Sayona-San, uma enigmática japonesa, é actriz principal de um filme de confeção lusa em terras do Japão. O enredo desdobra-se simultaneamente no palco e na vida real. Sayona-San e a sua personagem Irochi-Ko, debatem-se entre o respeitoso cumprimento dos costumes ancestrais e uma paixão incontrolável pelo galã do filme, herói alado cujo hidroavião se despenhara no cais, e o operador de câmara do filme, o português Rui. A actriz mata-se no final, depois de incendiar as bobines do filme, incapaz de assumir na vida real a sua fatal paixão. A novela, publicada no Magazine Bertrand de maio de 1930, decalca a saga de Cio-Cio-San, a trágica Madame Butterfly de uma das óperas mais famosas de Puccini.

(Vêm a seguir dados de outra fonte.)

Lemma packed_pointer_at n : forall func f it allocated s,
  Eats strict (call_decoder func) -> (strict = true -> is_bytes_left s <= Z.of_nat n) ->
  (forall p, Quiet strict (initialize_pointer_field E fuel p f : M pb_istream_t unit) (fun _ => True)) ->
  At s (packed_pointer_loop E fuel n func f it allocated) (fun _ _ => True).
Proof.
  induction n as [|n IH]; intros func f it allocated s Hfn Hn Hinit; cbn [packed_pointer_loop];
    apply At_get; destruct (Z.eqb_spec (is_bytes_left s) 0) as [|Hne]; try by apply At_ret.
  all: eapply At_quiet_bind; [apply Quiet_load|]; intros size _; case_match; [by apply At_ret|].
  all: eapply At_bind with (P := fun _ _ => True).
  1,3: case_match; [|by apply At_ret]; case_match; [by apply At_undef|]; cbv zeta;
    eapply At_bind; [apply allocate_field_at|]; intros; by apply At_ret.
  all: intros [ok allocated'] s1 _ Ha1 _; destruct ok; [|by apply At_ret]; cbn [negb fst snd].
  all: eapply At_quiet_bind; [apply Quiet_load_ptr|]; intros base _; cbv zeta;
    case_match; [by apply At_ret|].
  all: eapply At_quiet_bind; [apply Hinit|]; intros _ _.
  all: eapply At_bind; [apply Hfn|]; intros [|] s2 Hg2 Ha2 Hle; [|by apply At_ret];
    specialize (Hle eq_refl); destruct Ha1 as (_ & ? & _), Hg2 as [_ ?]; cbn [negb].
  all: eapply At_quiet_bind; [apply Quiet_load|]; intros size' _;
    (eapply At_quiet_bind; [apply Quiet_store|]); intros _ _.
  - apply At_nofuel. destruct strict; [|done]. specialize (Hn eq_refl). lia.
  - apply IH; [done| |done]. intros Hst. specialize (Hn Hst). lia.
Qed.

Lemma release_old_quiet it :
  fits k (it_start it) -> enough k fuel -> forall old,
  Quiet strict (if negb (old =? 0) then pb_release_single_field E fuel it else mret tt : M pb_istream_t unit)
    (fun _ => True).
Proof.
  intros Hk Hen old. destruct (negb _); [by apply (Quiet_release_single_field _ k)|by apply Quiet_ret].
Qed.

(** The error message of the parent stream. *)
Definition with_error (s : pb_istream_t) (e : option string) : pb_istream_t :=
  mk_istream (is_callback s) (is_state s) (is_bytes_left s) e.

Lemma opened_set_error s0 s sub e : opened s0 s sub -> opened s0 (with_error s e) sub.
Proof. intros (Ha & Ho). split; [exact Ha|exact Ho]. Qed.

Lemma From_set_error {B} (full : bool) msg (c : unit -> M pb_istream_t B) Q s0 s :
  (forall e, From s0 (with_error s e) (c tt) Q) ->
  From s0 s ((if full then s ← get; put (with_error s (Some msg)) else mret tt) ≫= c) Q.
Proof.
  intros Hk m Hm. destruct full; [exact (Hk _ m Hm)|].
  assert (s = with_error s (is_errmsg s)) as Es by by destruct s.
  rewrite Es. exact (Hk _ m Hm).
Qed.

Lemma decode_pointer_field_at w it s :
  fits k (it_start it) ->
  (forall f, it_field E it = Some f -> PB_ATYPE (type f) <> PB_ATYPE_CALLBACK) ->
  inside s -> At s (decode_pointer_field E fuel rec_noinit w it) (fun _ _ => True).
Proof.
  intros Hk Hat Hs. apply At_weaken. intros Hg. assert (Hen := inside_enough s Hg Hs).
  eapply At_quiet_bind; [apply Quiet_of_option|]. intros f Hf. cbv beta in Hf.
  eapply At_quiet_bind; [apply Quiet_of_option|]. intros func Hfn. cbv beta in Hfn. cbv zeta.
  specialize (Hat f Hf).
  assert (Hcall : forall p s', inside s' -> At s' (call_decoder func f p) (fun _ _ => True))
    by (intros; by eapply decoder_at).
  assert (Hinit : forall p, Quiet strict (initialize_pointer_field E fuel p f : M pb_istream_t unit) (fun _ => True))
    by (intros p; by eapply (Quiet_initialize fuel k)).
  case_match.
  - eapply At_quiet_bind with (P := fun _ => True); [quiet|]. intros old _.
    eapply At_quiet_bind; [by apply release_old_quiet|]. intros _ _.
    eapply At_quiet_bind with (P := fun _ => True); [quiet|]. intros _ _.
    case_match; [by apply Hcall|].
    eapply At_check; [apply allocate_field_at|done|]. intros s1 _ Ha1 _.
    eapply At_quiet_bind; [apply Quiet_load_ptr|]. intros p _.
    eapply At_quiet_bind; [apply Hinit|]. intros _ _.
    eapply At_quiet_bind; [apply Quiet_load_ptr|]. intros p' _.
    by eapply Hcall, inside_adv.
  - case_match; [|by apply At_fail]. destruct (_ && _) eqn:Hp.
    + apply andb_true_iff in Hp as [_ Hp%Z.leb_le].
      eapply At_quiet_bind; [apply Quiet_load|]. intros allocated _.
      apply At_substream; [intros; by apply At_ret|]. intros s1 sub H0' Ho.
      eapply From_run_with; [exact Ho| |].
      { apply packed_pointer_at; [by apply (packable_eats f)| |done].
        destruct Ho as (_ & [_ ?] & _). lia. }
      intros [ok full] sub' Ho' _. cbn [fst snd]. apply From_set_error. intros e.
      apply From_close; [done|by apply opened_set_error|]. intros [|] s' _ _; by apply At_ret.
    + eapply At_quiet_bind; [apply Quiet_load|]. intros size _.
      case_match; [by apply At_fail|].
      eapply At_check; [apply allocate_field_at|done|]. intros s1 _ Ha1 _.
      eapply At_quiet_bind; [apply Quiet_load_ptr|]. intros base _. cbv zeta.
      eapply At_quiet_bind; [apply Quiet_store|]. intros _ _.
      eapply At_quiet_bind; [apply Hinit|]. intros _ _.
      by eapply Hcall, inside_adv.
Qed.

Lemma callback_loop_at n : forall fn f arg s,
  (strict = true -> Z.max 1 (is_bytes_left s) <= Z.of_nat n) ->
  At s (callback_loop E n fn f arg) (fun _ _ => True).
Proof.
  induction n as [|n IH]; intros fn f arg s Hn; cbn [callback_loop].
  { apply At_nofuel. destruct strict; [|done]. specialize (Hn eq_refl). lia. }
  eapply At_check; [apply Hcallbacks|done|]. intros s' Hg' Ha Hle. apply At_get.
  destruct (Z.eqb_spec (is_bytes_left s') 0); [by apply At_ret|]. cbn [negb]. apply IH.
  intros Hst. specialize (Hn Hst). specialize (Hle eq_refl).
  destruct Ha as (_ & ? & _), Hg'. lia.
Qed.

Lemma decode_callback_field_at w it s :
  inside s -> At s (decode_callback_field E fuel w it) (fun _ _ => True).
Proof.
  intros Hs. apply At_weaken. intros Hg. assert (Hen := inside_enough s Hg Hs).
  eapply At_quiet_bind; [apply Quiet_of_option|]. intros f Hf. cbv zeta.
  eapply At_quiet_bind with (P := fun _ => True); [quiet|]. intros fn _.
  case_match; [apply pb_skip_field_at|]. case_match.
  - apply At_substream; [intros; by apply At_ret|]. intros s1 sub H0' Ho.
    eapply From_run_with; [exact Ho| |].
    { apply callback_loop_at. intros Hst. specialize (Hs Hst). specialize (Hfuel Hst).
      destruct Ho as (_ & [_ ?] & _ & _ & _ & ?). lia. }
    intros ok sub' Ho' _. destruct ok; cbn [negb];
      [|apply From_At; [done|apply Ho'|by apply At_fail]].
    apply From_close; [done..|]. intros [|] s' _ _; by apply At_ret.
  - eapply At_quiet_bind; [apply Quiet_stack_alloc|]. intros buf _.
    eapply At_bind; [by apply read_raw_value_at|]. intros o s1 _ _ Ho.
    eapply At_bind with (P := fun _ _ => True).
    { destruct o as [n|]; [|by apply At_ret]. specialize (Ho n eq_refl).
      eapply At_run_with; [split; [done|simpl; lia]|apply Hcallbacks|].
      intros; by apply At_ret. }
    intros ok s2 _ _ _. eapply At_quiet_bind; [apply Quiet_stack_free|]. intros _ _.
    by apply At_ret.
Qed.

João Carlos (Ílhavo, 1899-Lisboa, 1960) ilustra aqui um texto de Celestino Gomes. Ou seja, ilustra-se a si próprio. Assinando com os apelidos Celestino Gomes foi poeta, prosador, ensaísta e divulgador científico, associado ao seu labor de médico. Assinando João Carlos foi pintor, ilustrador, xilogravador e entalhador. Iruchi-Ko é um concentrado poético e gráfico da paixão de João Carlos Celestino Gomes pela cultura oriental e revela-nos o caminho para as obras primorosas das duas décadas seguintes, como o Livro de Ester (1933), Cântico dos Cânticos (1942), Medicina na Literatura (1943) e Farsa dos Físicos ou Epigramas Médicos de Bocage (1945).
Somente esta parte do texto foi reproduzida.